Secara hukum, aktivitas PETI yang ditertibkan tersebut melanggar Undang-Undang Nomor 3 Tahun 2020 tentang Perubahan atas UU Nomor 4 Tahun 2009 tentang Pertambangan Mineral dan Batubara. Pasal 158 menyebutkan, setiap orang yang melakukan penambangan tanpa izin dipidana dengan penjara paling lama 5 tahun dan denda paling banyak Rp100 miliar.
Selain itu, pelaku juga dapat dijerat Pasal 161 UU Nomor 3 Tahun 2020, yang mengatur larangan menampung, mengolah, memurnikan, atau mengangkut hasil tambang tanpa izin resmi, dengan ancaman pidana penjara paling lama 5 tahun dan denda hingga Rp100 miliar.
Tidak hanya itu, praktik PETI juga berpotensi melanggar Undang-Undang Nomor 32 Tahun 2009 tentang Perlindungan dan Pengelolaan Lingkungan Hidup.

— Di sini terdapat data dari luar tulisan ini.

Set Default Goal Selector "!".

Module AppSources.

(** ** Text *)

(** [strings.Join] with a one-byte separator. *)
Fixpoint Join (parts : list string) (sep : ascii) : string :=
  match parts with
  | [] => ""
  | [p] => p
  | p :: parts => p +:+ String sep (Join parts sep)
  end.

Fixpoint ContainsByte (s : string) (c : ascii) : bool :=
  match s with
  | EmptyString => false
  | String a s => bool_decide (a = c) || ContainsByte s c
  end.

(** [strings.TrimLeft] and [strings.TrimRight] with a one-byte cutset. *)
Fixpoint TrimLeftByte (s : string) (c : ascii) : string :=
  match s with
  | String a s' => if decide (a = c) then TrimLeftByte s' c else s
  | EmptyString => s
  end.

Fixpoint TrimRightByte (s : string) (c : ascii) : string :=
  match s with
  | EmptyString => EmptyString
  | String a s' =>
      match TrimRightByte s' c with
      | EmptyString => if decide (a = c) then EmptyString else String a EmptyString
      | t => String a t
      end
  end.

Definition TrimByte (s : string) (c : ascii) : string := TrimRightByte (TrimLeftByte s c) c.

(** ** Addresses *)

Definition HostGitHub : string := "github.com".
Definition minSegmentCount : nat := 4.

Definition lower_alnum (a : ascii) : bool := byte_in 97 122 a || byte_in 48 57 a.
Definition segment_byte (a : ascii) : bool :=
  lower_alnum a || byte_is 46 a || byte_is 95 a || byte_is 45 a.

(** [^[a-z0-9][a-z0-9._-]*$] *)
Definition segmentRe (s : string) : bool :=
  match String.list_ascii_of_string s with
  | [] => false
  | a :: l => lower_alnum a && forallb segment_byte l
  end.

(** [[a-z0-9](?:[a-z0-9-]{0,61}[a-z0-9])?]: one label of a host name. *)
Definition host_label (s : string) : bool :=
  let l := String.list_ascii_of_string s in
  (length l <=? 63)%nat
  && match l with [] => false | a :: _ => lower_alnum a end
  && match last l with None => false | Some a => lower_alnum a end
  && forallb (λ a, lower_alnum a || byte_is 45 a) l.

(** Two labels or more, separated by dots. *)
Definition hostRe (s : string) : bool :=
  let labels := Split s "." in (2 <=? length labels)%nat && forallb host_label labels.

Record Source := {
  s_Host : string;
  s_Owner : string;
  s_Repo : string;
  s_Path : string;
  s_Token : string }.

Inductive SourceError :=
  | ErrWhitespace
  | ErrSegments (n : nat)
  | ErrHost (host : string)
  | ErrSegment (seg : string)
  | ErrAppPath (path : string)
  | ErrNameRequired
  | ErrName (name : string)
  | ErrRepositoryRequired
  | ErrRepositoryShape
  | ErrRepositoryApp (app : string).

Definition Parse (raw : string) : result SourceError Source :=
  if decide (raw ≠ TrimSpace raw) then Err ErrWhitespace else
  match Split raw "/" with
  | host :: owner :: repo :: first :: rest =>
      if negb (hostRe host) then Err (ErrHost host) else
      let! _ := each (λ seg, if segmentRe seg then Ok tt else Err (ErrSegment seg))
                  (owner :: repo :: first :: rest) in
      Ok {| s_Host := host; s_Owner := owner; s_Repo := repo;
            s_Path := Join (first :: rest) "/"; s_Token := "" |}
  | parts => Err (ErrSegments (length parts))
  end.

Definition PackagePath (s : Source) : string := s_Path s.
Definition SourceString (s : Source) : string :=
  s_Host s +:+ "/" +:+ s_Owner s +:+ "/" +:+ s_Repo s +:+ "/" +:+ PackagePath s.
Definition RepoSlug (s : Source) : string := s_Owner s +:+ "/" +:+ s_Repo s.

(** ** App names *)

Definition appSourcePathPrefix : string := "apps/".

Definition parseAppSource (raw : string) : result SourceError (string * string) :=
  let! src := Parse (TrimSpace raw) in
  if negb (HasPrefix (s_Path src) appSourcePathPrefix) then Err (ErrAppPath (s_Path src)) else
  let appName := TrimSpace (TrimPrefix (s_Path src) appSourcePathPrefix) in
  if bool_decide (appName = "") || ContainsByte appName "/" then Err (ErrAppPath (s_Path src)) else
  Ok (appName, s_Host src +:+ "/" +:+ s_Owner src +:+ "/" +:+ s_Repo src).

Definition AppSourceAddress (repository appName : string) : string :=
  TrimRightByte (TrimSpace repository) "/" +:+ "/" +:+ appSourcePathPrefix
  +:+ TrimByte (TrimSpace appName) "/".

Definition AppNameFromManifestSource (source : string) : result SourceError string :=
  let! parsed := parseAppSource source in Ok parsed.1.
Definition RepositoryFromManifestSource (source : string) : result SourceError string :=
  let! parsed := parseAppSource source in Ok parsed.2.

(** [repoNameRe] is the same expression as [segmentRe]. *)
Definition ValidateRepositoryName (name : string) : result SourceError unit :=
  let name := TrimSpace name in
  if segmentRe name then Ok tt else Err (ErrName name).

Definition RequirementAppName (key : string) : result SourceError string :=
  let key := TrimSpace key in
  if decide (key = "") then Err ErrNameRequired else
  match AppNameFromManifestSource key with
  | Ok appName => Ok appName
  | Err _ => let! _ := ValidateRepositoryName key in Ok key
  end.

Definition validateEntryRepository (repository appName : string) : result SourceError unit :=
  let repository := TrimSpace repository in
  let appName := TrimSpace appName in
  if decide (repository = "") then Err ErrRepositoryRequired else
  let! parsed := parseAppSource (AppSourceAddress repository appName) in
  let '(parsedApp, parsedRepository) := parsed in
  if decide (parsedRepository ≠ repository) then Err ErrRepositoryShape else
  if decide (parsedApp ≠ appName) then Err (ErrRepositoryApp appName) else Ok tt.

Example parse_address :
  parseAppSource " github.com/acme/tools/apps/base " = Ok ("base", "github.com/acme/tools").
Proof. vm_compute. reflexivity. Qed.
Example parse_short : RequirementAppName "base" = Ok "base".
Proof. vm_compute. reflexivity. Qed.
Example parse_nested : parseAppSource "github.com/acme/tools/apps/base/x" = Err (ErrAppPath "apps/base/x").
Proof. vm_compute. reflexivity. Qed.

(** ** Splitting and joining *)

Lemma Split_nonempty s sep : Split s sep ≠ [].
Proof.
  destruct s as [|a s]; cbn; [done|]. destruct (decide (a = sep)); [done|].
  by destruct (Split s sep).
Qed.

Lemma Join_cons p ps sep : ps ≠ [] → Join (p :: ps) sep = p +:+ String sep (Join ps sep).
Proof. by destruct ps. Qed.

Lemma Join_Split s sep : Join (Split s sep) sep = s.
Proof.
  induction s as [|a s IH]; [done|]. cbn [Split]. pose proof (Split_nonempty s sep) as Hne.
  destruct (decide (a = sep)) as [->|Ha].
  - rewrite Join_cons by done. by rewrite IH.
  - destruct (Split s sep) as [|w ws]; [done|]. destruct ws as [|w' ws].
    + cbn in *. by rewrite IH.
    + rewrite Join_cons in IH by done. rewrite Join_cons by done.
      by rewrite string_cons_app, IH.
Qed.

(** A text without the separator is one part. *)
Lemma Split_single s sep : ContainsByte s sep = false → Split s sep = [s].
Proof.
  induction s as [|a s IH]; [done|]. cbn. intros [Ha Hs]%orb_false_iff. bool_props.
  rewrite decide_False by done. by rewrite IH.
Qed.

Lemma Split_app s t sep :
  ContainsByte s sep = false → Split (s +:+ String sep t) sep = s :: Split t sep.
Proof.
  induction s as [|a s IH]; intros H; cbn in H.
  - change ("" +:+ String sep t) with (String sep t). cbn. by rewrite decide_True.
  - apply orb_false_iff in H as [Ha Hs]. bool_props. rewrite string_cons_app. cbn.
    rewrite decide_False by done. by rewrite IH.
Qed.

Lemma Split_parts s sep p : p ∈ Split s sep → ContainsByte p sep = false.
Proof.
  revert p. induction s as [|a s IH]; intros p; cbn.
  { intros ->%list_elem_of_singleton. done. }
  destruct (decide (a = sep)) as [->|Ha].
  - intros [->|?]%elem_of_cons; [done|auto].
  - destruct (Split s sep) as [|w ws].
    + intros ->%list_elem_of_singleton. cbn. by rewrite bool_decide_eq_false_2.
    + intros [->|?]%elem_of_cons; [|apply IH; by right].
      cbn. rewrite bool_decide_eq_false_2 by done. apply IH. by left.
Qed.

(** ** Valid parts are plain text *)

Lemma ink_text_app a b : ink_text (a +:+ b) = ink_text a && ink_text b.
Proof.
  unfold ink_text. induction a as [|x a IH]; [done|]. rewrite string_cons_app. cbn.
  by rewrite IH, andb_assoc.
Qed.

Lemma ink_text_Join parts sep :
  ink sep = true → Forall (λ p, ink_text p = true) parts → ink_text (Join parts sep) = true.
Proof.
  intros Hsep. induction 1 as [|p ps Hp Hps IH]; [done|]. destruct ps as [|q ps]; [done|].
  rewrite Join_cons by done. rewrite ink_text_app. cbn [ink_text]. rewrite Hp.
  change (ink_text (String sep (Join (q :: ps) sep))) with (ink sep && ink_text (Join (q :: ps) sep)).
  by rewrite Hsep, IH.
Qed.

Lemma forallb_ink (P : ascii → bool) s :
  (∀ a, P a = true → ink a = true) →
  forallb P (String.list_ascii_of_string s) = true → ink_text s = true.
Proof. intros HP. unfold ink_text. rewrite !forallb_forall. auto. Qed.

Lemma segment_byte_ink a : segment_byte a = true → ink a = true.
Proof. unfold segment_byte, lower_alnum, ink, byte_in, byte_is. lia. Qed.

Lemma segmentRe_bytes s :
  segmentRe s = true → s ≠ "" ∧ forallb segment_byte (String.list_ascii_of_string s) = true.
Proof.
  unfold segmentRe. destruct s as [|a s]; [done|]. cbn. intros [Ha Hs]%andb_true_iff.
  split; [done|]. rewrite Hs, andb_true_r. unfold segment_byte. by rewrite Ha.
Qed.

Lemma segmentRe_ink s : segmentRe s = true → ink_text s = true.
Proof. intros [_ H]%segmentRe_bytes. by apply (forallb_ink segment_byte), H; apply segment_byte_ink. Qed.

Lemma no_slash s :
  forallb segment_byte (String.list_ascii_of_string s) = true → ContainsByte s "/" = false.
Proof.
  induction s as [|a s IH]; [done|]. cbn. intros [Ha Hs]%andb_true_iff.
  rewrite IH, bool_decide_eq_false_2; [done| |done]. intros ->. done.
Qed.

Lemma segmentRe_no_slash s : segmentRe s = true → s ≠ "" ∧ ContainsByte s "/" = false.
Proof. intros [? ?]%segmentRe_bytes. split; [done|by apply no_slash]. Qed.

Lemma hostRe_ink s : hostRe s = true → ink_text s = true.
Proof.
  unfold hostRe. intros [_ H]%andb_true_iff. rewrite <-(Join_Split s "."). apply ink_text_Join; [done|].
  apply Forall_forall. intros p Hp. rewrite forallb_forall in H. specialize (H p).
  rewrite <-list_elem_of_In in H. specialize (H Hp). unfold host_label in H.
  apply andb_true_iff in H as [_ H]. eapply forallb_ink; [|exact H].
  unfold lower_alnum, ink, byte_in, byte_is. lia.
Qed.

Lemma TrimRightByte_keep l s c :
  s ≠ "" → ContainsByte s c = false → TrimRightByte (l +:+ s) c = l +:+ s.
Proof.
  intros Hne Hs.
  assert (H : TrimRightByte s c = s).
  { clear l. induction s as [|a s IH]; [done|]. cbn in *. apply orb_false_iff in Hs as [Ha Hs].
    bool_props. destruct s as [|b s]; [by cbn; rewrite decide_False|].
    rewrite IH by done. done. }
  induction l as [|a l IH]; [done|]. rewrite string_cons_app. cbn. rewrite IH.
  destruct (l +:+ s) eqn:E; [|done]. destruct l; [|done]. by destruct s.
Qed.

Pasal 98 ayat (1) mengancam pidana penjara 3 hingga 10 tahun serta denda Rp3 miliar hingga Rp10 miliar bagi pelaku yang dengan sengaja merusak lingkungan. Jika dilakukan karena kelalaian, ancaman pidana diatur dalam Pasal 99 ayat (1).
Melalui penindakan ini, Kapolres Solok Selatan AKBP M. Faisal Perdana menegaskan bahwa tidak ada ruang kompromi bagi praktik tambang ilegal. Penegakan hukum akan terus dilakukan secara konsisten, profesional, dan berkelanjutan sepanjang 2026.
Kapolres juga mengimbau masyarakat agar tidak terlibat dalam aktivitas penambangan tanpa izin serta segera melaporkan kepada pihak kepolisian apabila menemukan indikasi PETI di wilayahnya. Partisipasi masyarakat dinilai penting untuk menjaga kelestarian lingkungan dan ketertiban hukum.
Langkah tegas Polres Solok Selatan ini menjadi cerminan komitmen Polri dalam menjalankan perintah Kapolda Sumatera Barat sekaligus memastikan hukum ditegakkan demi kepentingan negara, lingkungan, dan generasi masa depan.
Catatan Redaksi:
Polisi hadir untuk masyarakat sebagai pelindung, pengayom, dan pelayan yang bekerja menjaga keamanan, menegakkan hukum dengan adil, serta membangun rasa aman melalui pendekatan humanis, profesional, dan bertanggung jawab. Tujuannya adalah terciptanya kepercayaan, ketertiban, dan kehidupan sosial yang harmonis di tengah masyarakat.